In his sixth collection of poems, Whiteout, George Murray won't offer you distraction from your mid-life crisis. He invites you into his – not to wallow, but to wonder with him at the sudden shift in the view.

In this book, Murray's celebrated lyric virtuosity is tempered, or rather, deepened, by the kind of knowing humility that makes for great drinking songs. Whiteout speaks in the wry, stunned voice of a man answering time's wake-up call.

On the book's back cover is a quote calling Murray "one of Canada's best young poets." The quote can only thrum with bittersweet cheek, once one has spent time with Murray as he comes to terms with his own observations: "Time doesn't slip away like random traffic/ accelerating from a red light," he writes. "It piles up, like cars in a highway accident."

As he says goodbye to his thirties, and finds himself possessed with unexpected skills – he knows how to create a divorce budget, for example – Murray is looking for some perspective, for "a stance outside my pride and place." The title poem, Whiteout, which evokes that weather condition where snow and sky seem to blend into one another, and neither shadows nor horizon are visible, suggests the kind of existential snow blindness within which Murray staggers, as he reaches out through language to orient himself.

Murray finds a perspective shift in taking a mindful approach to small events.

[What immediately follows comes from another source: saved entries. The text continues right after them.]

Definition unfinished (x : redisStopAttempt) : Prop := forall e, at_pc x <> AFinished e.

Definition channels_ok (p : plugin) : Prop :=
  match dying p, done_ p with
  | None, None => refresher p = None
  | Some dy, Some dn =>
      dy <> dn /\ chans p !! dy = Some (stopped p) /\
      chans p !! dn = Some (match refresher p with Some _ => false | None => true end) /\
      (forall h dy' dn', refresher p = Some (h, dy', dn') -> dy' = dy /\ dn' = dn)
  | _, _ => False
  end.

Definition attempt_ok (p : plugin) (a : nat) (x : redisStopAttempt) : Prop :=
  at_refreshDone x = done_ p /\ (unfinished x <-> stopAttempt p = Some a) /\
  (at_pc x <> AWaiting -> refresher p = None) /\
  (at_pc x = ACleaned None -> clean p) /\
  (at_pc x = AFinished None -> stopComplete p = true).

Definition call_ok (p : plugin) (c : stop_call) : Prop :=
  match c with
  | SRequested => stopRequested p = true
  | SWaiting a => (a < length (attempts p))%nat
  | SReturned None => stopComplete p = true
  | SReturned (Some _) => True
  end.

Record Inv (p : plugin) : Prop := MkInv {
  i_chans : channels_ok p;
  i_running : is_Some (refresher p) -> started p = true \/ stopped p = true;
  i_requested : stopped p = true -> stopRequested p = true;
  i_stopped : attempts p <> [] -> stopped p = true;
  i_attempts : forall a x, attempts p !! a = Some x -> attempt_ok p a x;
  i_current : forall a, stopAttempt p = Some a -> (a < length (attempts p))%nat;
  i_complete : stopComplete p = true ->
    clean p /\ refresher p = None /\ stopAttempt p = None /\ stopped p = true;
  i_calls : forall i c, stops p !! i = Some c -> call_ok p c;
  i_kv : kv p = None -> clean p;
  i_open : is_Some (refresher p) -> is_Some (kv p);
}.

Lemma Inv_init w : Inv (newRedis w).
Proof. split; cbn; try done. intros _ name Hn. by apply not_elem_of_nil in Hn. Qed.

Lemma not_stopped p :
  Inv p -> stopped p = false -> stopComplete p = false /\ attempts p = [] /\ stopAttempt p = None.
Proof.
  intros [H1 H2 H3 H4 H5 H6 H7 H8 H9 H10] Hs.
  assert (attempts p = []) as Ha by (destruct (attempts p) eqn:E; [done|by rewrite H4 in Hs]).
  split_and!; [|done|].
  - destruct (stopComplete p); [|done]. destruct (H7 eq_refl) as (_ & _ & _ & ?). congruence.
  - destruct (stopAttempt p) as [a|] eqn:E; [|done]. specialize (H6 a eq_refl). rewrite Ha in H6. cbn in H6. lia.
Qed.

(** Changes of the store while the plugin is not being stopped, or while the refreshing
    goroutine is alive, keep the invariant. *)
Lemma Inv_store p w :
  Inv p -> is_Some (kv p) -> stopped p = false \/ is_Some (refresher p) -> Inv (set_world w p).
Proof.
  intros [H1 H2 H3 H4 H5 H6 H7 H8 H9 H10] [h Hk] Hor.
  assert (stopComplete p = false) as Hc.
  { destruct (stopComplete p); [|done]. destruct (H7 eq_refl) as (_ & Hr & _ & Hs).
    destruct Hor as [?|[? ?]]; congruence. }
  split; try done; cbn.
  - intros a x Hx. destruct (H5 a x Hx) as (E1 & E2 & E3 & E4 & E5).
    refine (conj E1 (conj E2 (conj E3 (conj _ E5)))).
    intros Hpc. exfalso. destruct Hor as [Hs|[r Hr]].
    + assert (attempts p <> []) as Hne by (intros E; rewrite E in Hx; done). by rewrite H4 in Hs.
    + rewrite E3 in Hr by congruence. done.
  - by rewrite Hc.
  - by rewrite Hk.
Qed.

(** A change of the store that adds no node of this server keeps it in any case. *)
Lemma Inv_world p w :
  Inv p -> (forall n, kv_lookup (node n) (world p) = None -> kv_lookup (node n) w = None) ->
  Inv (set_world w p).
Proof.
  intros [H1 H2 H3 H4 H5 H6 H7 H8 H9 H10] Hw.
  assert (clean p -> clean (set_world w p)) as Hcl by (intros Hc n Hn; by apply Hw, Hc).
  split; try done; cbn.
  - intros a x Hx. destruct (H5 a x Hx) as (E1 & E2 & E3 & E4 & E5).
    exact (conj E1 (conj E2 (conj E3 (conj (fun H => Hcl (E4 H)) E5)))).
  - intros Hc. destruct (H7 Hc) as (E1 & E2). exact (conj (Hcl E1) E2).
  - intros Hk. apply Hcl. by apply H9.
Qed.

(** The connection that a plugin opens. *)
Lemma Inv_connect p h : Inv p -> stopped p = false -> Inv (set_kv (Some h) p).
Proof.
  intros HI Hs. destruct (not_stopped p HI Hs) as (Hc & Ha & _).
  destruct HI as [H1 H2 H3 H4 H5 H6 H7 H8 H9 H10].
  split; done.
Qed.

(** ** Operations on an open store change only the world *)

Definition total {A} (f : R A (W := W) (H := H)) : Prop :=
  forall p, exists w r, f p = (set_world w p, Ok r).

Lemma total_ret {A} (a : A) : total (mret a).
Proof. intros p. exists (world p), a. by destruct p. Qed.

Lemma total_bind {A B} (f : R A) (k : A -> R B) : total f -> (forall a, total (k a)) -> total (f ≫= k).
Proof.
  intros Hf Hk p. destruct (Hf p) as (w1 & a & E1). destruct (Hk a (set_world w1 p)) as (w2 & b & E2).
  exists w2, b. by rewrite (go_bind_Ok _ _ _ _ _ E1).
Qed.

Lemma total_store {A} (f : W -> W * A) : total (on_store f).
Proof. intros p. unfold on_store. destruct (f (world p)) as [w a]. by exists w, a. Qed.

Create HintDb redis.
Hint Resolve total_ret total_bind total_store : redis.

Lemma total_put_dir h path v : total (put_dir h path v).
Proof. unfold put_dir. auto with redis. Qed.

Lemma total_refresh_all h ms extra names :
  total (refresh_all ServiceAddress BasePath UpdateInterval h ms extra names).
Proof.
  induction names as [|n names IH]; cbn [refresh_all]; [auto with redis|].
  apply total_bind; [|auto]. unfold refresh_one. apply total_bind; [auto with redis|].
  intros [v|e]; auto with redis.
Qed.

Hint Resolve total_put_dir total_refresh_all : redis.

(** ** Every action keeps the invariant and does not panic *)

Definition safe {A} (f : R A) (p : plugin) : Prop := exists p' a, f p = (p', Ok a) /\ Inv p'.

Lemma safe_ret {A} (a : A) p : Inv p -> safe (mret a) p.
Proof. intros HI. by eexists _, _. Qed.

Whether it is dwelling on the snowflake that falls on his eyelash, on the "conjugal" shape of a typographic symbol or on the gestures of women in the streets of New York, Toronto, St. John's and Belfast, Murray reorients himself from his early life's "rush to here" to a smaller, stiller sense of the momentous.

Punctuating Murray's musing voyeurisms are the echoes of a deteriorated love. More than once, Murray speaks of a "we" that once heard, in other couples' arguments, a loud, uncomfortable voicing of tensions they themselves wished to stifle. Ultimately, the crisis that Murray's poems negotiates is not only of time passing but of suddenly being "that guy on the couch in the empty home."

Life, for Murray, veers suddenly from careening down a well-worn track to "exposed planes in which you whirl without direction." One emerges from Murray's "book of white nothing" as from a strange state of suspension, with a fresh sense of our capacity for new beginnings.

Sonnet L'Abbé is writing a dissertation on 20th-century American poet Ronald Johnson. She lives in Vancouver.